K.F.F.’s research shows that the programs disproportionately serve beneficiaries in communities of color, those under 65 with disabilities and women, who tend to have lower incomes and levels of savings.

In California, the high cost of living in many parts of the state creates a need for assistance with Medicare costs, even for retirees with higher incomes, said Christina Dimas-Kahn, who leads the board of California Health Advocates, a Medicare advocacy and education nonprofit organization that supports the state’s free State Health Insurance Assistance Program. “We have a hidden poor population here — they’re called middle-income seniors, and everyone’s forgotten about them.”

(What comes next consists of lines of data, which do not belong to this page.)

(** [toc_options[0]] *)
Definition first_option (toc_options : list TocChunk) : result TocChunk :=
  match toc_options with
  | [] => Raise IndexError
  | t :: _ => Ok t
  end.

(** The loop [for idx in indices] that fills [results]. *)
Fixpoint select (toc_options : list TocChunk) (indices : list Z)
  : result (list TocChunk) :=
  match indices with
  | [] => Ok []
  | idx :: rest =>
      let chosen :=
        if (0 <=? idx)%Z && (idx <? Z.of_nat (List.length toc_options))%Z
        then match nth_error toc_options (Z.to_nat idx) with
             | Some t => Ok t
             | None => Raise IndexError
             end
        else first_option toc_options in
      match chosen with
      | Raise e => Raise e
      | Ok t =>
          match select toc_options rest with
          | Raise e => Raise e
          | Ok ts => Ok (t :: ts)
          end
      end
  end.

(** [return [toc_options[0]] * len(chunks)] *)
Definition default_options (toc_options : list TocChunk)
           (chunks : list ContentChunk) : M (list TocChunk) :=
  t <- lift (first_option toc_options) ;;
  ret (repeat t (List.length chunks)).

(** The handler [except Exception as e]. *)
Definition on_exception (toc_options : list TocChunk)
           (chunks : list ContentChunk) : M (list TocChunk) :=
  _ <- logger_error api_call_failed ;;
  default_options toc_options chunks.

(** Run [body] under [except Exception]. *)
Definition try_except {A} (body : M A) (handler : M A) : M A :=
  fun w => match body w with
           | (Ok a, w') => (Ok a, w')
           | (Raise _, w') => handler w'
           end.

Definition match_content_to_toc (oracle : Oracle) (content : ContentChunk)
           (content_list : list ContentChunk) (current_index : nat)
           (toc_options : list TocChunk) : M (list TocChunk) :=
  let chunks := [content] ++ lookahead content_list current_index 1
                          ++ lookahead content_list current_index 2 in
  try_except
    (reply <- ask oracle (mkRequest toc_options chunks) ;;
     match reply with
     | Fails => raise OtherException
     | Text text =>
         match parse_indices text with
         | Some indices => lift (select toc_options indices)
         | None =>
             _ <- logger_error invalid_number_format ;;
             default_options toc_options chunks
         end
     end)
    (on_exception toc_options chunks).

(* ================================================================= *)
(** ** [process_book_in_segments] *)

(** The loop [for i, toc in enumerate(toc_chunks[current_toc_start:],
    current_toc_start)]: the first position whose section is more than
    0.8 similar to the subsection of [content_chunks[point]]. *)
Fixpoint locate (tocs : list TocChunk) (i : nat)
         (content_chunks : list ContentChunk) (point : nat)
  : result (option nat) :=
  match tocs with
  | [] => Ok None
  | toc :: rest =>
      match nth_error content_chunks point with
      | None => Raise IndexError
      | Some c =>
          if gt (similar_text (section toc) (subsection c)) (8 # 10)
          then Ok (Some i)
          else locate rest (S i) content_chunks point
      end
  end.

(** The four variables of the segmentation loop. *)
Record Segments := mkSegments {
  content_segments : list (nat * nat);
  toc_segments : list (list TocChunk);
  start : nat;
  current_toc_start : nat
}.

(** The loop [for point in alignment_points]. *)
Fixpoint split_at (toc_chunks : list TocChunk)
         (content_chunks : list ContentChunk) (alignment_points : list nat)
         (s : Segments) : result Segments :=
  match alignment_points with
  | [] => Ok s
  | point :: rest =>
      match locate (skipn (current_toc_start s) toc_chunks)
                   (current_toc_start s) content_chunks point with
      | Raise e => Raise e
      | Ok None => split_at toc_chunks content_chunks rest s
      | Ok (Some i) =>
          split_at toc_chunks content_chunks rest
            (mkSegments
               (content_segments s ++ [(start s, point)])
               (toc_segments s
                  ++ [slice toc_chunks (current_toc_start s) (i + 1)])
               point i)
      end
  end.

(** Lines 397-417: the segments, with the last one appended. *)
Definition build_segments (toc_chunks : list TocChunk)
           (content_chunks : list ContentChunk) (alignment_points : list nat)
  : result (list (nat * nat) * list (list TocChunk)) :=
  match split_at toc_chunks content_chunks alignment_points
                 (mkSegments [] [] 0 0) with
  | Raise e => Raise e
  | Ok s =>
      Ok (content_segments s ++ [(start s, List.length content_chunks)],
          toc_segments s ++ [skipn (current_toc_start s) toc_chunks])
  end.

(** [a == b] on [TocChunk]s. *)
Definition same_object (a b : TocChunk) : bool := obj a =? obj b.

(** [toc_segment.index(matched_toc)]; [None] is its [ValueError]. *)
Fixpoint index (toc_segment : list TocChunk) (matched_toc : TocChunk)
  : option nat :=
  match toc_segment with
  | [] => None
  | t :: rest =>
      if same_object t matched_toc then Some 0
      else option_map S (index rest matched_toc)
  end.

Definition merge (matched_toc : TocChunk) (content_chunk : ContentChunk)
  : MergedRecord :=
  mkMerged (chapter matched_toc) (section matched_toc)
           (subsection content_chunk) (content content_chunk).

(** [segment_content[i]] *)
Definition item (segment_content : list ContentChunk) (i : nat)
  : result ContentChunk :=
  match nth_error segment_content i with
  | Some c => Ok c
  | None => Raise IndexError
  end.

(** The loop [for i in range(len(segment_content))], over the indices
    still to visit; it returns [current_toc_index] and [final_results]
    as they are when the loop ends. *)
Fixpoint classify (oracle : Oracle) (segment_content : list ContentChunk)
         (toc_segment : list TocChunk) (todo : list nat)
         (current_toc_index : nat) (final_results : list MergedRecord)
  : M (nat * list MergedRecord) :=
  match todo with
  | [] => ret (current_toc_index, final_results)
  | i :: todo' =>
      let toc_window :=
        get_toc_window toc_segment (Z.of_nat current_toc_index) window_size in
      content_chunk <- lift (item segment_content i) ;;
      matched_tocs <- match_content_to_toc oracle content_chunk
                        segment_content i toc_window ;;
      match matched_tocs with
      | [] =>
          classify oracle segment_content toc_segment todo'
                   current_toc_index final_results
      | matched_toc :: _ =>
          let final_results' :=
            final_results ++ [merge matched_toc content_chunk] in
          match index toc_segment matched_toc with
          | Some matched_index =>
              classify oracle segment_content toc_segment todo'
                       matched_index final_results'
          | None =>
              classify oracle segment_content toc_segment todo'
                       current_toc_index final_results'
          end
      end
  end.

(** The loop [for (start, end), toc_segment in zip(...)]. *)
Fixpoint process_segments (oracle : Oracle)
         (content_chunks : list ContentChunk)
         (segments : list ((nat * nat) * list TocChunk))
         (final_results : list MergedRecord) : M (list MergedRecord) :=
  match segments with
  | [] => ret final_results
  | ((start, stop), toc_segment) :: rest =>
      let segment_content := slice content_chunks start stop in
      r <- classify oracle segment_content toc_segment
             (seq 0 (List.length segment_content)) 0 final_results ;;
      process_segments oracle content_chunks rest (snd r)
  end.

The San Francisco area, where Ms. Dimas-Kahn lives, offers an instructive example. The cost of meeting basic living expenses in San Mateo County this year for a single elder who rents an apartment is $48,936, or $4,087 a month — 64 percent higher than the California average, according to the U.C.L.A. Center for Health Policy Research.

K.F.F. estimates that only 50 percent to 65 percent of the Medicare beneficiaries with incomes low enough to qualify for the Medicare assistance program are enrolled, and 55 percent to 70 percent of those eligible for Extra Help are signed up.

That is partly because of a complicated application process for the Medicare program, along with a general lack of awareness of the programs, says Meredith Freed, a senior policy analyst at the research organization.

“Enrollment isn’t automatic, and people need to actively apply through their state Medicaid agency to qualify — and they may not even be aware that this is available,” she said.

Since Extra Help is a federal program, enrollment is standardized, and it’s relatively easy to enroll through the Social Security Administration website, by phone or at a field office. But the Medicare Savings Programs are administered by state agencies with varying application procedures. “People have to overcome some hurdles when they apply, but it’s worth the effort,” Mr. Riccardi said.

And eligibility can be sporadic because of the programs’ stringent poverty definitions. Mr. Wargo qualified for both Medicare assistance and Extra Help when he first became ill more than a decade ago. But he became ineligible when an increase in his Social Security benefits put him over the income limits by just a few dollars.

“I was talking with a friend in Florida who gets more Social Security than I do, so I decided to try to get it again,” he said. “Everyone needs to know about this program.”

How to apply

Eligibility: The Medicare Rights Center offers a page detailing eligibility for all Medicare cost-saving programs and can answer questions about these programs via its toll-free number: 800-333-4114.

Medicare Savings Programs: Your State Health Insurance Assistance Program can help with screening and enrollment.

Extra Help: Since the prescription drug assistance program is federal, apply online at the Social Security Administration website or by calling 800-772-1213. You can also apply by visiting your local Social Security office.